> [Prompt]: Pick up at the line with "src_addr : Z;". Write it out exactly, along with each later line through the end of the data, and nothing more.

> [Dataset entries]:
(* ===== verification/Server.v ===== *)
(** The message handling of the server
    (src/services/dhcp_server/src/dhcp_s_server.cpp): the handlers of the DHCP
    messages, the assembly and transmission of replies, the looper that
    receives messages, and the life cycle of a server.

    Every function is a computation in [M Server].  The pool operations are
    lifted from Component AddressPool and the option lists are the sequences of
    Component OptionList.  The context, instance and message pointers are
    addresses of live structures in every call the looper makes, so their null
    tests are not modelled. *)
From S2P Require Import Prelude AddressUtils OptionList Codec CommonUtil DottedQuad Binding AddressPool Config.

Definition DHCP_RENEWAL_TIME : Z := 10800.
Definition DHCP_REBINDING_TIME : Z := 17280.
Definition REPLY_PACKET_MAX_LEN : Z := 1500.
Definition OPT_MESSAGE_TYPE_LEGTH : Z := 1.
Definition OPT_TIME_LENGTH : Z := 4.
Definition OPT_MAC_ADDR_LENGTH : Z := 6.
Definition DHCP_MESSAGE_FLAG_LENGTH : Z := 8.
Definition ALLOW_NOBINDING_REQUEST : bool := true.
Definition RECV_BUFFER_SIZE : Z := 2048.
Definition VNEDOR_OPEN_HARMONY : bytes := str "OPEN_HARMONY".
Definition ETHERNET : Z := 1.

(** [enum LooperState] and the states reported to the callback. *)
Definition LS_IDLE : Z := 0.
Definition LS_STARING : Z := 1.
Definition LS_RUNNING : Z := 2.
Definition LS_RELOADNG : Z := 3.
Definition LS_STOPING : Z := 4.
Definition LS_STOPED : Z := 5.
Definition ST_STARTING : Z := 1.
Definition ST_RELOADNG : Z := 3.
Definition ST_STOPING : Z := 4.
Definition ST_STOPED : Z := 5.

(** What the server needs of the network: the result of [sendto], of adding an
    ARP entry (interface, address text, hardware address text), and the socket
    opened on an interface. *)
Class Network := {
  sendto : bytes -> Z;
  AddArpEntry : bytes -> bytes -> bytes -> Z;
  InitServer : bytes -> Z
}.

(** What the server does to the outside, in order. *)
Inductive event :=
| ESend (dest : Z) (datagram : bytes)
| EState (state code : Z)
| EConnected.

Record Server := mkServer {
  ps : PoolState;
  ctx_ifname : bytes;
  broadCastFlagEnable : Z;
  looperState : Z;
  serverFd : Z;
  srv_initialized : Z;
  callback : bool;
  deviceConnectFun : bool;
  src_addr : Z;
  dest_addr : Z;
  from : DhcpMsgInfo;
  reply : DhcpMsgInfo;
  trace : list event
}.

> [Answer to this problem]:
  src_addr : Z;
  dest_addr : Z;
  from : DhcpMsgInfo;
  reply : DhcpMsgInfo;
  trace : list event
}.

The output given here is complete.